(Collected data entries)
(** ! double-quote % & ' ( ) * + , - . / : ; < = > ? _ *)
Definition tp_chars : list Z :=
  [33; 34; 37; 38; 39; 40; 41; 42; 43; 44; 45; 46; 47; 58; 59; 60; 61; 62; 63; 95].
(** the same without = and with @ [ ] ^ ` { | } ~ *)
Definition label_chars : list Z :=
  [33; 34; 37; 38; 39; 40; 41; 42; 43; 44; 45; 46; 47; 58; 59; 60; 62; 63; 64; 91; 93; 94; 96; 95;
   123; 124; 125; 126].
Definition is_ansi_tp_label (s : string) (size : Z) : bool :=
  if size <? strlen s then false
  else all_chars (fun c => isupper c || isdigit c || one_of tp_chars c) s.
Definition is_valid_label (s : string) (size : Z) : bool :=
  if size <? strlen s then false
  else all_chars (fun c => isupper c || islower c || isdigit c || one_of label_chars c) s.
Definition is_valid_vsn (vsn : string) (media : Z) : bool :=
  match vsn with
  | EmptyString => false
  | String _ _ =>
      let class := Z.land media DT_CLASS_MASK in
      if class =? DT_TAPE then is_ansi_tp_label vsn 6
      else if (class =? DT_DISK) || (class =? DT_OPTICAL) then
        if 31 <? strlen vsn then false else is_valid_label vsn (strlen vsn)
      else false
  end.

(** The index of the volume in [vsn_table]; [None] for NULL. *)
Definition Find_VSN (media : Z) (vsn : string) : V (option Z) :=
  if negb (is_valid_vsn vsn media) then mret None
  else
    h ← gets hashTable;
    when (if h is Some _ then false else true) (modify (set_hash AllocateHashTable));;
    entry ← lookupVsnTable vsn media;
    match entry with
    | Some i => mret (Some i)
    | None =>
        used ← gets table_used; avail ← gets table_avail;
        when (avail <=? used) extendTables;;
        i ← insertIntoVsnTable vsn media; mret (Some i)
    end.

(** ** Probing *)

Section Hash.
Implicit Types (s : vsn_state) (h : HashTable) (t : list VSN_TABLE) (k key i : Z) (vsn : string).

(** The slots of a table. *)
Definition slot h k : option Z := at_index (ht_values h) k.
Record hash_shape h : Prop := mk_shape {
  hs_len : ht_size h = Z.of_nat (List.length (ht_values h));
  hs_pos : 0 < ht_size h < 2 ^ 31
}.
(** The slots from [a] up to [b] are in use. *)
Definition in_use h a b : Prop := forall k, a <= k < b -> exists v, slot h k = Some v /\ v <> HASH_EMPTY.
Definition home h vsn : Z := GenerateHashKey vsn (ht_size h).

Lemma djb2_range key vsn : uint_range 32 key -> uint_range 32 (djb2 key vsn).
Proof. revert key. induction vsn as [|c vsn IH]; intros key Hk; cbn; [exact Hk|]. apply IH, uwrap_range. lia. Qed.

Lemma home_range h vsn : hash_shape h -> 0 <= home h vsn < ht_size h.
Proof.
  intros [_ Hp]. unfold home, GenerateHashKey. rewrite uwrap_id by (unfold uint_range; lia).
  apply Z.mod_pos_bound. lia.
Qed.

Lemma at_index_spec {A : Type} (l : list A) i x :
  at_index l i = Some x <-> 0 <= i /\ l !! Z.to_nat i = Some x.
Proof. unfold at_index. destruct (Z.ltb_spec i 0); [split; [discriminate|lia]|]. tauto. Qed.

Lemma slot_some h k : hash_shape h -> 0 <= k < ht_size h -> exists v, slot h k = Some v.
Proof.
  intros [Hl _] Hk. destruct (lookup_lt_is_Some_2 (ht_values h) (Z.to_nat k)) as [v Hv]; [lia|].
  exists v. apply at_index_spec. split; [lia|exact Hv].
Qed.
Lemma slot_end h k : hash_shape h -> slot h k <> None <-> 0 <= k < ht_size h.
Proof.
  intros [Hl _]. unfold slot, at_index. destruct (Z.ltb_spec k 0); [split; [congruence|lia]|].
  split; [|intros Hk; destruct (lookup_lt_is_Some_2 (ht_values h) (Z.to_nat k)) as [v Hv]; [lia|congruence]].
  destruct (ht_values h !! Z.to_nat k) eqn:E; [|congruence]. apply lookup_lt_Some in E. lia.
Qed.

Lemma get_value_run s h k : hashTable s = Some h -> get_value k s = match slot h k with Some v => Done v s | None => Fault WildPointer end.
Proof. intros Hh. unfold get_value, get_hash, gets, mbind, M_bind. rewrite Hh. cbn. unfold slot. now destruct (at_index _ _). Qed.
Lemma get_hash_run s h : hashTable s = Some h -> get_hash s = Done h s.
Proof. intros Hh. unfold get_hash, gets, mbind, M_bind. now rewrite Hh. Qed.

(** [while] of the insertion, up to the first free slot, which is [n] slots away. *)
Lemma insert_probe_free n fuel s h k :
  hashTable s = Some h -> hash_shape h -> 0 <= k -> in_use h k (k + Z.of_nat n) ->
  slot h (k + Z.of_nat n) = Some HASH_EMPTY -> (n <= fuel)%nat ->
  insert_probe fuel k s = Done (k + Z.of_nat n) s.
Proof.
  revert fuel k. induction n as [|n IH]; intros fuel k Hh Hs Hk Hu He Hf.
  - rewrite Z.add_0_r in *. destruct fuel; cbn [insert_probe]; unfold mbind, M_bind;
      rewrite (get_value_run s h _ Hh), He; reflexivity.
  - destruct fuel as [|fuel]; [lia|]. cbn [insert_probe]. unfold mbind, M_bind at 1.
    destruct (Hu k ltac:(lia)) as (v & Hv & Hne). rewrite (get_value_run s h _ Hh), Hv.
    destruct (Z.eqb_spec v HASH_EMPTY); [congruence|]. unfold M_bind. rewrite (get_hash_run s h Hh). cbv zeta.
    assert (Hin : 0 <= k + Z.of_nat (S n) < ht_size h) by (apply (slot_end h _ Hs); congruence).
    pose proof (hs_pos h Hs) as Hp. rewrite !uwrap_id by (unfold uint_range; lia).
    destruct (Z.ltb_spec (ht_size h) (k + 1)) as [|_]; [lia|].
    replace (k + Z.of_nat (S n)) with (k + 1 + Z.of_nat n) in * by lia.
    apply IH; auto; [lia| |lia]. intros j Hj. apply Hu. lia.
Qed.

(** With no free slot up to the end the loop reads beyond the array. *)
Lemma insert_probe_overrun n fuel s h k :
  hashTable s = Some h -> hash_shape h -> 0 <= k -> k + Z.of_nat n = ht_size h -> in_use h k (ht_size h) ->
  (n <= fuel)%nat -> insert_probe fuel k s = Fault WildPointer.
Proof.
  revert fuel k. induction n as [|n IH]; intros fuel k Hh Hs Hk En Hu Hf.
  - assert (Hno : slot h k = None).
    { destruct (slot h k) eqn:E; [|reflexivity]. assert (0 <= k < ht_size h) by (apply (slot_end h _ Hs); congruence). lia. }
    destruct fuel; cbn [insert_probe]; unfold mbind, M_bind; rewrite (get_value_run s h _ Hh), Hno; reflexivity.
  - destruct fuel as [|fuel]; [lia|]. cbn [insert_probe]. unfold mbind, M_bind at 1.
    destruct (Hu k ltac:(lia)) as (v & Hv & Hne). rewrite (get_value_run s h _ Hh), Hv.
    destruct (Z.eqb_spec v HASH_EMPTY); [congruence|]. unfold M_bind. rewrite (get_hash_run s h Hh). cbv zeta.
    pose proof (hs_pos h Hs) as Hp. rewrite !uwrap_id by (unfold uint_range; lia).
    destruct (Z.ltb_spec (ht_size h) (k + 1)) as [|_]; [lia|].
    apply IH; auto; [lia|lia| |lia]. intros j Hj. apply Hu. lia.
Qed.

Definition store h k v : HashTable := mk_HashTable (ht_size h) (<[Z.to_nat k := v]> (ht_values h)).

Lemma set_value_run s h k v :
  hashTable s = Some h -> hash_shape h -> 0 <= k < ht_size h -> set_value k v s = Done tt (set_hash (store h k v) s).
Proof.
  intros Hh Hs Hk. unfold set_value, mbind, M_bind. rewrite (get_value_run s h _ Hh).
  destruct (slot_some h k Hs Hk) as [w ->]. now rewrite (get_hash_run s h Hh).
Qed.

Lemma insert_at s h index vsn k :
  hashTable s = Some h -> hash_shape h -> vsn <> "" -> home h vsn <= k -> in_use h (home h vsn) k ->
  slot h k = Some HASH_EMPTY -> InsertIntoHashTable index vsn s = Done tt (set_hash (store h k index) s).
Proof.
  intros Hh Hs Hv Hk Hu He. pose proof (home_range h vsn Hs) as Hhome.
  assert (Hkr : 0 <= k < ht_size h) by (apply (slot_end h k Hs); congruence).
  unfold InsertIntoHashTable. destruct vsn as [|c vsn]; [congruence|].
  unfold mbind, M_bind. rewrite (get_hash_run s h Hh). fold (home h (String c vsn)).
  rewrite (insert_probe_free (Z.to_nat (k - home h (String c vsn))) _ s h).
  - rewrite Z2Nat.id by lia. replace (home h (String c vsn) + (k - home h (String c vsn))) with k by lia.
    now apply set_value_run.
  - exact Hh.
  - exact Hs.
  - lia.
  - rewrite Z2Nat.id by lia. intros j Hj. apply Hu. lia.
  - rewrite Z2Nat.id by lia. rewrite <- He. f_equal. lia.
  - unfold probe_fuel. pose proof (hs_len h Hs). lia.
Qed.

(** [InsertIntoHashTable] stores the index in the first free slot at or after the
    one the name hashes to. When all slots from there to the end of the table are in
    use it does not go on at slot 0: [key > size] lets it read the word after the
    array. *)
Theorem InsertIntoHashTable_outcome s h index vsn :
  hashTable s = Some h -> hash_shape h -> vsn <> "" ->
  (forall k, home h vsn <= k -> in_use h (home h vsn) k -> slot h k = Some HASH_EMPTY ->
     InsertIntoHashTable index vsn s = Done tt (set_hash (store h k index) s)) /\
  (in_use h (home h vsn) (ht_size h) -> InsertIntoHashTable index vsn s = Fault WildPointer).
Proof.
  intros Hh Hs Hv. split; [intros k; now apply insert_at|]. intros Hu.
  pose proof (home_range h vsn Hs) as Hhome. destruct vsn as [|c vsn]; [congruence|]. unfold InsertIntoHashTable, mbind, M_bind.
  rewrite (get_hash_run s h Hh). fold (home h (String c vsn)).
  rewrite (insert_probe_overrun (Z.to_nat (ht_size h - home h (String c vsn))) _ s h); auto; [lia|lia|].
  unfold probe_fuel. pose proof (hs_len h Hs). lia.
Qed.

==

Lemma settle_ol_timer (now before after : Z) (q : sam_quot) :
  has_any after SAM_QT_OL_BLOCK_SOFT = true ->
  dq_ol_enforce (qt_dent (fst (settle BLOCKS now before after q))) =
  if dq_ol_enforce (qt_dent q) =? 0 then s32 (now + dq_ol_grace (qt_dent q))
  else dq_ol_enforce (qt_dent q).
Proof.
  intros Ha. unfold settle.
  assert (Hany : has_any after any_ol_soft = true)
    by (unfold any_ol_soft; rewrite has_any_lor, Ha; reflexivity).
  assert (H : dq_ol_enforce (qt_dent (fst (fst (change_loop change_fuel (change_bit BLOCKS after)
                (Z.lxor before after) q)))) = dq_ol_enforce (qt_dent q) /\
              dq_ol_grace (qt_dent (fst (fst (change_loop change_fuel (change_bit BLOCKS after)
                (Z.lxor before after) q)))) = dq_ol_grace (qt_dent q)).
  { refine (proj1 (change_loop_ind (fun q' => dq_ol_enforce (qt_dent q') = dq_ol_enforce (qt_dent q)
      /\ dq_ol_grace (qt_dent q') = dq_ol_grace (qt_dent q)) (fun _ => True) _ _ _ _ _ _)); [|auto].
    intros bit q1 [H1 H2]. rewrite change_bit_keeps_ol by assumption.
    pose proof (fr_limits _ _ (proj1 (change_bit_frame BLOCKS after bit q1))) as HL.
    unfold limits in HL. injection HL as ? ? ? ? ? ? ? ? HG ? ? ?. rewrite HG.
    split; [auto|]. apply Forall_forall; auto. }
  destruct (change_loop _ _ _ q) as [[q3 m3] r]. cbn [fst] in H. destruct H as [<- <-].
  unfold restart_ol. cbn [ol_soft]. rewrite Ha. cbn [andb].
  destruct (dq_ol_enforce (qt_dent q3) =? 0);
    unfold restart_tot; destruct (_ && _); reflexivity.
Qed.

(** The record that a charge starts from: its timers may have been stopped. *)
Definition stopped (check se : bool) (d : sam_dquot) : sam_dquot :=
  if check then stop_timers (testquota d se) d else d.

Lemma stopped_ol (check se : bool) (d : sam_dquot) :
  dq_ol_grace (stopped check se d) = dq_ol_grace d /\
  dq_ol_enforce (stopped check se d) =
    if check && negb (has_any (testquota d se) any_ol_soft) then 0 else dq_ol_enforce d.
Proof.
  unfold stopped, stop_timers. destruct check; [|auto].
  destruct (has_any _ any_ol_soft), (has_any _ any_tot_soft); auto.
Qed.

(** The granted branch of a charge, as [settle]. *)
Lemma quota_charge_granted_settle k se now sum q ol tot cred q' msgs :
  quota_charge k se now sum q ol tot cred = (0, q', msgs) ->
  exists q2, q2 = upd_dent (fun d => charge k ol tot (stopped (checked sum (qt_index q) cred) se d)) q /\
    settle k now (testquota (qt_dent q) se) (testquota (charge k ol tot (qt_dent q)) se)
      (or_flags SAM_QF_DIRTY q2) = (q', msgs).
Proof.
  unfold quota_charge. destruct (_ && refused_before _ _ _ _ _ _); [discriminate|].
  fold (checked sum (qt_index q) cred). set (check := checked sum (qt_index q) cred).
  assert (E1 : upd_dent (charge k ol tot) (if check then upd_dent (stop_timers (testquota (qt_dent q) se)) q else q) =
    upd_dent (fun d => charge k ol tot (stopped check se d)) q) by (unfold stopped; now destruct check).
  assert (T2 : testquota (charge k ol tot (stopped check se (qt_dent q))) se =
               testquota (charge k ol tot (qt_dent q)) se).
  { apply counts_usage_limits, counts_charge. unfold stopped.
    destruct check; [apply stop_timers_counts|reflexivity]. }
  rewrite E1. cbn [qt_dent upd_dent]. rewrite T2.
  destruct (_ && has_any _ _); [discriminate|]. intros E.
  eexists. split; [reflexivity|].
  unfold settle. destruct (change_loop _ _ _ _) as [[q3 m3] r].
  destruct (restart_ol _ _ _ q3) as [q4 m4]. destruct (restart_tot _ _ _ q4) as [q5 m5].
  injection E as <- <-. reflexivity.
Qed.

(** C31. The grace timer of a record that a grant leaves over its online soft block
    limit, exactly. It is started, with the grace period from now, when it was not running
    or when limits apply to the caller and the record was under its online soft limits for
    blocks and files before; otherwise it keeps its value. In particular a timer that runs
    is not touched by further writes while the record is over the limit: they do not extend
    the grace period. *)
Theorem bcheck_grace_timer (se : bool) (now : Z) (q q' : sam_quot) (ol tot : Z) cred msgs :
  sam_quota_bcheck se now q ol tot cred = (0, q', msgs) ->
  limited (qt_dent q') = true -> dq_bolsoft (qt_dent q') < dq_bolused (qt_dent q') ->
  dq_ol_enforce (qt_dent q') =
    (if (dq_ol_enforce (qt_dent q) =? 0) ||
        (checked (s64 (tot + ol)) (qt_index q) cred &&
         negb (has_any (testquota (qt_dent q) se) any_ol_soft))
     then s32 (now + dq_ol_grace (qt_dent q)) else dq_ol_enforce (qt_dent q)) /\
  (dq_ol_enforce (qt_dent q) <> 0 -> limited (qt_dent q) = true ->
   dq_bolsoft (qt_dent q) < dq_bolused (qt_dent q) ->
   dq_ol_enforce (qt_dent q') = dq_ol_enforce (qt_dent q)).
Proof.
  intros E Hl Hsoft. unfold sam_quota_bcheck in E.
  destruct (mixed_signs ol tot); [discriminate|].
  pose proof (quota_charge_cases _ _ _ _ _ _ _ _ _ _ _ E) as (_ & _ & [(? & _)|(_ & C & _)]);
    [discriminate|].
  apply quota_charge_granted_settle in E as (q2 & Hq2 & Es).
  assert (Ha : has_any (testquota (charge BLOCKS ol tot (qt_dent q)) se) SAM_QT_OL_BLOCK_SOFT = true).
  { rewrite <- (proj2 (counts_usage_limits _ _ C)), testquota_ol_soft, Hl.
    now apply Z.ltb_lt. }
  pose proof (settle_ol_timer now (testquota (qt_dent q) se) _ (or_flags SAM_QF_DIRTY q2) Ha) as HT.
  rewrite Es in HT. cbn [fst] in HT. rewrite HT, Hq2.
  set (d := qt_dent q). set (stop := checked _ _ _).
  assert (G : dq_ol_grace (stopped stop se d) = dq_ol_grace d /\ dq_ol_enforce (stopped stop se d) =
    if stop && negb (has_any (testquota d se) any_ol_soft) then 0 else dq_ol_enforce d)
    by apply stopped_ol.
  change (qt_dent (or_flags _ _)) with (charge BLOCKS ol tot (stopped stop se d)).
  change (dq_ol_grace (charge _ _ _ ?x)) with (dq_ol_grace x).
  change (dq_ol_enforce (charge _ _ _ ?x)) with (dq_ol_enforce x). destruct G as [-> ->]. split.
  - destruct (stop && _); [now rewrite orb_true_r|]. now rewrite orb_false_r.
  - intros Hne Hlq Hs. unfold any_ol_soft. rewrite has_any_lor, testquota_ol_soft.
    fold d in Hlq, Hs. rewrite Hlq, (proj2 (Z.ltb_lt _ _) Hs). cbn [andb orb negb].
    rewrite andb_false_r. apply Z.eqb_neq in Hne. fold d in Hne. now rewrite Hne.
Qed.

**TASK TO COMPLETE**
What you give back should be only the lines of the records above, starting at the line with "Definition is_valid_label (s" and ending at the line with "Definition Find_VSN (media", restated word for word.

**RESPONSE BOX**
Definition is_valid_label (s : string) (size : Z) : bool :=
  if size <? strlen s then false
  else all_chars (fun c => isupper c || islower c || isdigit c || one_of label_chars c) s.
Definition is_valid_vsn (vsn : string) (media : Z) : bool :=
  match vsn with
  | EmptyString => false
  | String _ _ =>
      let class := Z.land media DT_CLASS_MASK in
      if class =? DT_TAPE then is_ansi_tp_label vsn 6
      else if (class =? DT_DISK) || (class =? DT_OPTICAL) then
        if 31 <? strlen vsn then false else is_valid_label vsn (strlen vsn)
      else false
  end.

(** The index of the volume in [vsn_table]; [None] for NULL. *)
Definition Find_VSN (media : Z) (vsn : string) : V (option Z) :=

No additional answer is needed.